As someone who has spent most my professional life in the global energy and commodities space both as an economist and as a trader, I have grown increasingly concerned about the way grid-scale battery storage is portrayed in public discourse. If you have paid any attention to the headlines, you would have heard that battery technology is “on the verge of solving” the intermittency problem of wind and solar energy. According to this narrative, all we need to do is build more battery storage, and the path to “net zero” will unfold automatically… magically.
If only it were that simple…
In my latest blog post “Pros and Cons of Utility-Scale Battery Storage” I unpack the many assumptions behind this belief. The facts I present may be unpopular, but they are grounded in physics, not politics.
Here a couple of key points that I feel might spark some interest.
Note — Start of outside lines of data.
(** The patch mode on a missing target. *)
Lemma patch_mode_missing now args s pristine bk out :
  files s = World None pristine bk out ->
  fst (patch_mode now args s)
  = Failed (MethodError (FileNotFoundError HandlerFile))
  /\ files (snd (patch_mode now args s)) = files s.
Proof.
  destruct s as [w lines]. cbn [files]. intros ->. split; reflexivity.
Qed.

(** X12: a path given on the command line that does not exist makes
    [main] return 1 without touching a file, whether or not the module
    could have been found by import: there is no fallback. *)
Theorem main_rejects_missing_path env now args s c rest :
  arg_dram_path args = Some (String c rest) ->
  dir_exists env (String c rest) = false ->
  fst (main env now args s) = 1
  /\ files (snd (main env now args s)) = files s.
Proof.
  intros Hpath Hdir.
  rewrite (main_without_init env now args s
             (ProvidedPathDoesNotExist (String c rest))).
  - split; reflexivity.
  - unfold __init__, _find_dram_path. rewrite Hpath, Hdir. reflexivity.
Qed.

Lemma main_rejects_missing_path_witness :
  fst (main (Environment (fun _ => false) (Some "/site-packages/mag_annotator"))
            "20250101_120000"
            (Namespace (Some "/nowhere") false false false false)
            (Session (World (Some (str "ftp://ftp.genome.jp/")) None ∅ []) []))
  = 1
  /\ files (snd (main (Environment (fun _ => false)
                                   (Some "/site-packages/mag_annotator"))
                      "20250101_120000"
                      (Namespace (Some "/nowhere") false false false false)
                      (Session (World (Some (str "ftp://ftp.genome.jp/"))
                                      None ∅ []) [])))
     = files (Session (World (Some (str "ftp://ftp.genome.jp/")) None ∅ []) []).
Proof.
  apply (main_rejects_missing_path
           (Environment (fun _ => false) (Some "/site-packages/mag_annotator"))
           "20250101_120000"
           (Namespace (Some "/nowhere") false false false false)
           (Session (World (Some (str "ftp://ftp.genome.jp/")) None ∅ []) [])
           "/"%char "nowhere"%string); reflexivity.
Defined.

(** X13: without a path, or with the empty string for a path, and
    without an importable module, [main] returns 1 and touches no
    file. *)
Theorem main_fails_without_module env now args s :
  arg_dram_path args = None \/ arg_dram_path args = Some ""%string ->
  mag_annotator env = None ->
  fst (main env now args s) = 1
  /\ files (snd (main env now args s)) = files s.
Proof.
  intros Hpath Hmod.
  rewrite (main_without_init env now args s CouldNotAutoDetect).
  - split; reflexivity.
  - unfold __init__, _find_dram_path.
    destruct Hpath as [-> | ->]; rewrite Hmod; reflexivity.
Qed.

Lemma main_fails_without_module_witness :
  fst (main (Environment (fun _ => true) None) "20250101_120000"
            (Namespace (Some "") false false false false)
            (Session (World (Some (str "ftp://ftp.genome.jp/")) None ∅ []) []))
  = 1
  /\ files (snd (main (Environment (fun _ => true) None) "20250101_120000"
                      (Namespace (Some "") false false false false)
                      (Session (World (Some (str "ftp://ftp.genome.jp/"))
                                      None ∅ []) [])))
     = files (Session (World (Some (str "ftp://ftp.genome.jp/")) None ∅ []) []).
Proof.
  apply (main_fails_without_module
           (Environment (fun _ => true) None) "20250101_120000"
           (Namespace (Some "") false false false false)
           (Session (World (Some (str "ftp://ftp.genome.jp/")) None ∅ []) []));
    [right; reflexivity | reflexivity].
Defined.

(** X14: once the installation is found and the target exists, [main]
    returns 0 in every mode, also when [verify_patch] warns that FTP
    URLs remain. *)
Theorem main_returns_zero env now args s dram_path (content : text) :
  fst (__init__ env (arg_dram_path args) s) = Done dram_path ->
  handler_file (files s) = Some content ->
  fst (main env now args s) = 0.
Proof.
  intros Hinit Htarget.
  destruct (main_after_init env now args s dram_path Hinit) as [s1 [Hf ->]].
  rewrite <- Hf in Htarget.
  destruct (arg_restore args); [|destruct (arg_verify_only args)].
  - destruct (restore_mode_files s1) as [H _].
    destruct (restore_mode s1) as [[code|e] s']; simpl in H; [|discriminate].
    injection H as ->. reflexivity.
  - pose proof (verify_only_mode_files s1) as [H _]. rewrite Htarget in H.
    destruct (verify_only_mode s1) as [[code|e] s']; simpl in H;
      [|discriminate].
    injection H as ->. reflexivity.
  - destruct (files s1) as [target pristine bk out] eqn:Hw.
    simpl in Htarget. subst target.
    destruct (patch_mode_files now args s1 content pristine bk out Hw)
      as [H _].
    destruct (patch_mode now args s1) as [[code|e] s']; simpl in H;
      [|discriminate].
    injection H as ->. reflexivity.
Qed.

Lemma main_returns_zero_witness :
  fst (main (Environment (fun _ => true) None) "20250101_120000"
            (Namespace (Some "/opt/dram") false false false false)
            (Session (World (Some (str "x = 'ftp://example.org/db'")) None ∅ [])
                     []))
  = 0.
Proof.
  apply (main_returns_zero
           (Environment (fun _ => true) None) "20250101_120000"
           (Namespace (Some "/opt/dram") false false false false)
           (Session (World (Some (str "x = 'ftp://example.org/db'")) None ∅ [])
                    [])
           "/opt/dram"%string (str "x = 'ftp://example.org/db'"));
    reflexivity.
Defined.

(** [main] in the normal patch mode, on an existing target. *)
Lemma main_patch_mode env now args s dram_path
    (content : text) pristine bk out :
  fst (__init__ env (arg_dram_path args) s) = Done dram_path ->
  arg_restore args = false ->
  arg_verify_only args = false ->
  files s = World (Some content) pristine bk out ->
  let found := findall ftp_pattern content in
  let s' := snd (main env now args s) in
  fst (main env now args s) = 0
  /\ handler_file (files s')
     = match found with
       | [] => Some content
       | _ :: _ =>
           if arg_dry_run args then Some content
           else Some (fst (apply_rules content))
       end
  /\ original_backup (files s')
     = match found with
       | [] => pristine
       | _ :: _ =>
           if arg_no_backup args then pristine
           else Some (match pristine with
                      | Some old => old
                      | None => content
                      end)
       end
  /\ backups (files s')
     = match found with
       | [] => bk
       | _ :: _ =>
           if arg_no_backup args then bk else <[now := Some content]> bk
       end.
Proof.
  intros Hinit Hr Hv Hw.
  destruct (main_after_init env now args s dram_path Hinit) as [s1 [Hf ->]].
  rewrite Hr, Hv. rewrite <- Hf in Hw.
  pose proof (patch_mode_files now args s1 content pristine bk out Hw) as H.
  cbv zeta in H |- *.
  destruct (patch_mode now args s1) as [[code|e] s']; cbn [fst snd] in H |- *;
    destruct H as [H0 H]; [|discriminate].
  injection H0 as ->. split; [reflexivity|exact H].
Qed.



(** X16: in the normal mode, when [analyze_file] finds no FTP URL,
    [main] returns 0 and changes no file; a bug-fix pattern in the
    target is then left alone, [apply_patch] is not called. *)
Theorem main_nothing_to_do env now args s dram_path
    (content : text) pristine bk out :
  fst (__init__ env (arg_dram_path args) s) = Done dram_path ->
  arg_restore args = false ->
  arg_verify_only args = false ->
  files s = World (Some content) pristine bk out ->
  findall ftp_pattern content = [] ->
  let s' := snd (main env now args s) in
  fst (main env now args s) = 0
  /\ handler_file (files s') = Some content
  /\ original_backup (files s') = pristine
  /\ backups (files s') = bk.
Proof.
  intros Hinit Hr Hv Hw Hnone.
  pose proof (main_patch_mode env now args s dram_path content pristine bk out
                Hinit Hr Hv Hw) as H.
  cbv zeta in H |- *. rewrite Hnone in H. exact H.
Qed.

Lemma main_nothing_to_do_witness :
  let env := Environment (fun _ => true) None in
  let args := Namespace (Some "/opt/dram") false false false false in
  let content := str "path.join(hmm_dir, 'VOG*.hmm')" in
  let s := Session (World (Some content) None ∅ []) [] in
  let s' := snd (main env "20250101_120000" args s) in
  fst (main env "20250101_120000" args s) = 0
  /\ handler_file (files s') = Some content
  /\ original_backup (files s') = None
  /\ backups (files s') = ∅.
Proof.
  apply (main_nothing_to_do
           (Environment (fun _ => true) None) "20250101_120000"
           (Namespace (Some "/opt/dram") false false false false)
           (Session (World (Some (str "path.join(hmm_dir, 'VOG*.hmm')"))
                           None ∅ []) [])
           "/opt/dram"%string (str "path.join(hmm_dir, 'VOG*.hmm')")
           None ∅ []); reflexivity.
Defined.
35 million tons of raw materials for a couple of hours…
To build a 50 GWh utility-scale lithium-ion battery system (approx. annual output of a Gigafactory), which has the ability to store electricity, for a city like New York, for only a few hours, you need ~ 35 million tons of raw materials (~ 700,000 t per GWh). That roughly covers the mining, upgrading, transport, and processing of ores like lithium, cobalt, nickel, graphite, iron ore, bauxite, and others.
Think about it like this…a 1-ton utility-scale battery has a storage capacity of around 100 kWh and requires ~ 70 tons of mined, processed, and manufactured raw materials to be manufactured. This is the energy equivalent of about ~40 kg of coal or ~20 litres of oil.